Manchin wants Sinema to take a fresh look at tax rate hikes on corporations and the rich, but she’s not budging
Joseph Zeballos-Roig – February 14, 2022
- Manchin wants Sinema to revisit her opposition to hiking tax rates on the rich and corporations.
- “Why can’t we just get a good solid tax plan that works?” he told the Wall Street Journal.
- But Sinema doesn’t appear like she’s dropping her opposition to those tax increases anytime soon.
Sen. Joe Manchin is starting to turn up the heat on another Democratic holdout with competing demands on President Joe Biden’s spending bill.
The conservative West Virginia Democrat has ramped up calls this month to step up taxes on the richest Americans and large firms. But he’s likely to encounter resistance from Sen. Kyrsten Sinema of Arizona, who shut the door on hiking tax rates on both of those groups last fall.
“I respect her and what her concerns may be, but I think basically our financial situation is getting worse, not better, so maybe we can take another look at it,” Manchin told The Wall Street Journal. “I would hope so.”
“Why can’t we just get a good solid tax plan that works? That’s the first thing to do.” he told the Journal.
The Arizona Democrat doesn’t seem like she’ll budge anytime soon and it’s unclear whether she’d drop her opposition when Democrats take another swing at passing a skinnier spending bill later this year. A spokesperson for her office opened the door to other plans that strengthen economic competitiveness and add jobs.
“There are many ways to pay for such ideas that do not include tax-rate increases that hurt small businesses and our economic competitiveness while we continue to emerge from a pandemic and economic downturn,” a Sinema spokesperson told the Journal.

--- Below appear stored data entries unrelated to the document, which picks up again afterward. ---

(** * Compliance scorer: [generate_compliance_report] of src/app.py

    A shallow embedding of the scoring and gap-analysis routine
    (app.py, lines 168-550) and the properties its specification states.

    Conventions of the embedding.
    - Python numbers are exact: an [int] is a [Z], a [float] is a rational
      [Q].  The constants of the routine (0.5, 0.25, 0.6, 0.4, 2.5, 1.5)
      are written as fractions.  [round(x, n)] and the [:.nf] format round
      to nearest, ties to even, as CPython does on the exact value.
      Non-finite floats and integers too large for a float are outside
      the model.
    - A record read with [.get] is a Rocq record; the fields whose dynamic
      type the routine inspects ([selected_maturity_level], the three
      entries of [calculated_score], the [level] of a maturity level) are
      Python values ([pyval]).
    - The loop over the records is explicit state passing: [scorer_state]
      holds the eight accumulators, [scorer_step] is one iteration.

    Beside the routine the development covers its callers and the code
    that feeds it: the selection loop of [save_selections]
    (app.py:1252-1292), the helpers that name and find the saved files
    (app.py:31-165) and [generate_compliance_report_route]
    (app.py:1146-1228).  Library functions of Python that they call
    ([float] and [int] on strings, [os.path.splitext], [str.upper],
    [re.search], [os.path.join]) and the reading of files are parameters of
    the section. *)

From Stdlib Require Import ZArith QArith Qround Qminmax Lqa Lia.
From Stdlib Require Import List String Ascii Bool Permutation.
From Stdlib Require Import DecimalString.
Import ListNotations.

Local Open Scope Z_scope.
Local Open Scope Q_scope.
Local Open Scope string_scope.

(** ** Python values *)

(** The values [json.load] produces, as far as the routine tells them
    apart.  A list or a dict only matters through its truth value. *)
Inductive pyval : Type :=
| PyNone
| PyBool (b : bool)
| PyInt (z : Z)
| PyFloat (q : Q)
| PyStr (s : string)
| PyContainer (nonempty : bool).

(** [bool(v)] *)
Definition py_truthy (v : pyval) : bool :=
  match v with
  | PyNone => false
  | PyBool b => b
  | PyInt z => negb (z =? 0)%Z
  | PyFloat q => negb (Qeq_bool q 0)
  | PyStr s => negb (String.eqb s "")
  | PyContainer ne => ne
  end.

(** [isinstance(v, (int, float))]; [bool] is a subclass of [int]. *)
Definition py_is_number (v : pyval) : bool :=
  match v with
  | PyBool _ | PyInt _ | PyFloat _ => true
  | _ => false
  end.

(** [int(x)] on a float truncates toward zero. *)
Definition Qtrunc (q : Q) : Z := Z.quot (Qnum q) (Zpos (Qden q)).

(** [v == n] for an integer [n]. *)
Definition py_eq_int (v : pyval) (n : Z) : bool :=
  match v with
  | PyBool b => ((if b then 1 else 0) =? n)%Z
  | PyInt z => (z =? n)%Z
  | PyFloat q => Qeq_bool q (inject_Z n)
  | _ => false
  end.

(** ** Comparisons and rounding on exact numbers *)

Definition Qlt_bool (x y : Q) : bool := negb (Qle_bool y x).
Definition Qge_bool (x y : Q) : bool := Qle_bool y x.
Definition Qgt_bool (x y : Q) : bool := Qlt_bool y x.

(** Python's [max(a, b)]: the first argument unless the second is larger. *)
Definition py_max (a b : Q) : Q := if Qlt_bool a b then b else a.

(** Nearest integer, ties to even. *)
Definition round_half_even (x : Q) : Z :=
  let f := Qfloor x in
  let r := x - inject_Z f in
  match Qcompare r (1 # 2) with
  | Lt => f
  | Gt => (f + 1)%Z
  | Eq => if Z.even f then f else (f + 1)%Z
  end.

Definition pow10 (n : nat) : Z := (10 ^ Z.of_nat n)%Z.

(** [round(x, n)] on a float. *)
Definition py_round (x : Q) (n : nat) : Q :=
  Qmake (round_half_even (x * inject_Z (pow10 n))) (Z.to_pos (pow10 n)).

(** ** Strings *)

(** [str(n)] for an integer. *)
Definition str_of_Z (z : Z) : string := NilZero.string_of_int (Z.to_int z).

Fixpoint pad_zeros (width : nat) (s : string) : string :=
  match width with
  | O => s
  | S w => if (String.length s <=? w)%nat then pad_zeros w ("0" ++ s) else s
  end.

The competing demands from the pair underscore the difficult and tricky path ahead for Democrats trying to resuscitate the spending plan. Manchin torpedoed the House bill in December, and all Senate Democrats must coalesce around another package to muscle it through the 50-50 chamber along party lines.
Sinema’s opposition to tax rates prompted Democrats to scramble in the fall for new ways to finance their plans to expand healthcare, childcare and education. Many in the party appeared taken by surprise at the prospect that Democrats could blow a campaign pledge to roll back the Republican tax law.
“Boy, oh boy, that would be a great irony — if a Democratic president, House and Senate embraced the 2017 tax cuts,” Sen. Mark Warner of Virginia told Insider last October.
Manchin has said he backs hiking the corporate tax rate to 25% as part of a future spending bill. He told NBC News earlier this month that he’s onboard with a 15% corporate minimum tax, a 28% capital gains tax, and closing other loopholes.